La compétitivité de l’économie est la grande absente de la campagne présidentielle.

Puis-je l’avouer ? J’ai hésité à en parler parce que je me suis dit que des auditeurs allaient grommeler « il radote ! » devant leur café au lait. La compétitivité, ce n’est pas très neuf. Mais bon, on ne fait pas toujours ce qu’on veut. L’actualité, c’est le chiffre du commerce extérieur publié hier, qui est désastreux. En janvier, le déficit commercial de la France sur les marchandises a atteint 8 milliards d’euros, c’est un record sur un mois. Certes, il y a des raisons momentanées : il y a eu peu de livraisons d’Airbus et, au contraire, on a importé beaucoup de médicaments. Mais ce janvier noir suit une année 2016 déprimante, au cours de laquelle le déficit s’est élevé à 48 milliards. Le problème est qu’on a ces chiffres malgré un euro faible qui facilite les exportations et malgré un pétrole dont le prix n’est finalement pas très élevé. Donc, ce n’est pas top.

Quelles explications ?

Les produits des entreprises françaises ne sont pas assez compétitifs, ils sont trop chers pour la qualité que nous offrons et nous avons moitié moins d’entreprises qui exportent que l’Italie et l’Allemagne. On constate ensuite que le déficit existe d’abord vis-à-vis des pays de la zone euro, donc qui ont la même monnaie que nous. A partir de là, on peut, comme l’Allemagne et l’Espagne depuis des années, essayer de baisser les coûts, à charge pour les entreprises d’augmenter la qualité. C’est la politique de l’offre, choisie par François Hollande depuis 2014 et que veulent poursuivre François Fillon et Emmanuel Macron.

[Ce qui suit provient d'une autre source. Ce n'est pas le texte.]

(** The metadata of a written table loads. *)
Lemma od_loadMetadata id v0 ix0 f0 :
  loadMetadata file (mkSSTable id false v0 ix0 f0) = Ok (mkSSTable id true currentVersion index flt).
Proof.
  destruct od_split as (fb & Hfile & Hfb). destruct (od_filter_bytes fb Hfb) as [Hfs Hfd].
  destruct od_index_wf as [Hiw Hic]. pose proof (od_index _ _ _ _ _ _ _ Hod) as Hix.
  pose proof (od_file _ _ _ _ _ _ _ Hod) as Hmax.
  set (idx := writeIndex index) in *. set (data := bs_bytes bs) in *.
  pose proof (len_nonneg data) as N1. pose proof (len_nonneg idx) as N2. pose proof (len_nonneg fb) as N3.
  assert (Hlen : len file = len data + len idx + len fb + 40).
  { rewrite Hfile. unfold table_bytes. fold idx data. rewrite !len_app.
    assert (Hf40 : forall a b c d, len (writeFooter a b c d) = 40).
    { intros. unfold writeFooter. rewrite !len_app, !len_PutUint64. done. }
    rewrite Hf40. lia. }
  unfold loadMetadata. cbn [sst_metaLoaded sst_ID].
  set (fo := if len fb =? 0 then 0 else len data + len idx).
  assert (Hft : readFooter file = Ok (mkFooter currentVersion (len data) (len idx) fo (len fb))).
  { rewrite Hfile. unfold table_bytes. fold idx data. cbv zeta.
    assert (Hr : forall z, 0 <= z <= len file -> is_u64 z) by (intros; unfold is_u64, u64_max, maxInt in *; lia).
    apply readFooter_written.
    1-4: apply Hr; unfold fo; destruct (len fb =? 0); lia.
    - rewrite !len_app. unfold footerSize, u64_max, maxInt in *. lia.
    - unfold footer_ok. cbn [indexOffset indexLength filterOffset filterLength formatVersion].
      replace (len ((data ++ idx ++ fb) ++ _)) with (len file)
        by (rewrite Hfile; unfold table_bytes; fold idx data; done).
      unfold footerSize. split_and!; try lia.
      unfold fo. destruct (Z.eqb_spec (len fb) 0); lia. }
  rewrite Hft. bind_step. cbn [indexLength indexOffset filterLength filterOffset formatVersion].
  unfold checkedBufferLength. rewrite !guard_err_false by (unfold maxInt, maxIndexSize, maxFilterSize in *; lia). bind_step.
  assert (Hra : ReadAt file (len idx) (len data) = Some idx).
  { rewrite Hfile. unfold table_bytes. fold idx data. cbv zeta. rewrite <- !app_assoc. apply ReadAt_middle. }
  rewrite Hra. bind_step.
  pose proof (decodeIndex_writeIndex index [] Hiw Hic) as Hdi. rewrite app_nil_r in Hdi. fold idx in Hdi.
  rewrite Hdi. bind_step.
  destruct (Z.gtb_spec (len fb) 0) as [Hpos | Hz].
  - assert (Hrf : ReadAt file (len fb) fo = Some fb).
    { unfold fo. destruct (Z.eqb_spec (len fb) 0); [lia |]. rewrite Hfile. unfold table_bytes. fold idx data. cbv zeta.
      rewrite <- (len_app data idx), <- !app_assoc, (app_assoc data). apply ReadAt_middle. }
    rewrite Hrf. bind_step. destruct (map_err ReadFilter (Bloom.Decode fb)) as [f|]; [| done]. simpl in *.
    by injection Hfd as <-.
  - bind_step. by injection Hfd as <-.
Qed.
End on_disk.

(** ** Point lookups *)

(** Which blocks may be cached under the keys of all tables: under the keys of
    this one, its blocks. *)
Definition blocks_allowed (opts : WriteOptions) (bs : list block) (id : Z)
    (allowed : BlockCache.Key -> bytes -> Prop) : Prop :=
  forall i recs p e b, bs !! i = Some (recs, p) -> index_for 0 bs !! i = Some e ->
    allowed (BlockCache.mkKey id (Index.Offset e)) b <->
    b = logical_block (Z.to_nat (RestartInterval opts)) recs.

(** A cache all of whose contents are allowed. *)
Definition cache_ok {C} `{!Cache C} (allowed : BlockCache.Key -> bytes -> Prop) (cache : option C) : Prop :=
  match cache with
  | None => True
  | Some c => cache_wf c /\ forall key b, holds c key b -> allowed key b
  end.

(** What one table allows: its blocks under its keys. *)
Definition table_allows (opts : WriteOptions) (bs : list block) (id : Z) (key : BlockCache.Key) (b : bytes) : Prop :=
  forall i recs p e, bs !! i = Some (recs, p) -> index_for 0 bs !! i = Some e ->
    key = BlockCache.mkKey id (Index.Offset e) -> b = logical_block (Z.to_nat (RestartInterval opts)) recs.

(** Several tables allow what each of them allows; with different identifiers
    they do not constrain each other. *)
Lemma tables_allowed {lz : LZ4Codec} {laws : LZ4Laws} {A} (f : A -> WriteOptions * list block * Z) (ts : list A) t Hash128 l flt meta file :
  NoDup ((fun t => (f t).2) <$> ts) -> t ∈ ts -> on_disk Hash128 (f t).1.1 l flt (f t).1.2 meta file ->
  blocks_allowed (f t).1.1 (f t).1.2 (f t).2
    (fun key b => forall t, t ∈ ts -> table_allows (f t).1.1 (f t).1.2 (f t).2 key b).
Proof.
  intros Hnd Ht Hod i recs p e b Hi He. split; [intros H; by eapply (H t)|].
  intros -> t' Ht' j recs' p' e' Hj He' Hk. injection Hk as Hid Hoff.
  assert (t' = t) as ->.
  { apply list_elem_of_lookup in Ht as [x Hx], Ht' as [y Hy].
    assert (x = y) as ->; [| congruence]. eapply NoDup_lookup; [exact Hnd | |]; rewrite list_lookup_fmap.
    - by rewrite Hx.
    - rewrite Hy. simpl. by rewrite Hid. }
  assert (j = i) as ->; [| by rewrite Hj in Hi; injection Hi as -> _].
  by apply (index_for_inj (f t).1.2 j i e' e (od_positive Hash128 _ _ _ _ _ _ Hod)).
Qed.

Lemma table_allowed {lz : LZ4Codec} {laws : LZ4Laws} opts bs id Hash128 l flt meta file :
  on_disk Hash128 opts l flt bs meta file -> blocks_allowed opts bs id (table_allows opts bs id).
Proof.
  intros Hod i recs p e b Hi He. split; [intros H; by eapply H |].
  intros -> j recs' p' e' Hj He' [= Hoff]. assert (j = i) as ->; [| congruence].
  by apply (index_for_inj bs j i e' e (od_positive Hash128 _ _ _ _ _ _ Hod)).
Qed.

Elle met du temps à avoir de l’effet, comme la politique dite de désinflation compétitive avait mis du temps à être efficace dans les années 80. Ou alors on peut arrêter l’euro, dévaluer le franc, ce que suggère Marine Le Pen. C’est apparemment la solution miracle, cela donne un peu d’air. Sauf que si l’euro s’arrête, les pays du Sud de l’Europe dévalueraient eux aussi et on entrerait dans une guerre de changes permanente et instable. La preuve que l’euro n’est pas la cause primordiale de nos difficultés est que des pays aussi différents que les Pays-Bas ou l’Italie dégagent d’énormes excédents commerciaux et que le Royaume-Uni, qui n’a pas l’euro, est en déficit énorme aussi. On voit donc bien que c’est à nous de résoudre nos difficultés avant de chercher des boucs-émissaires.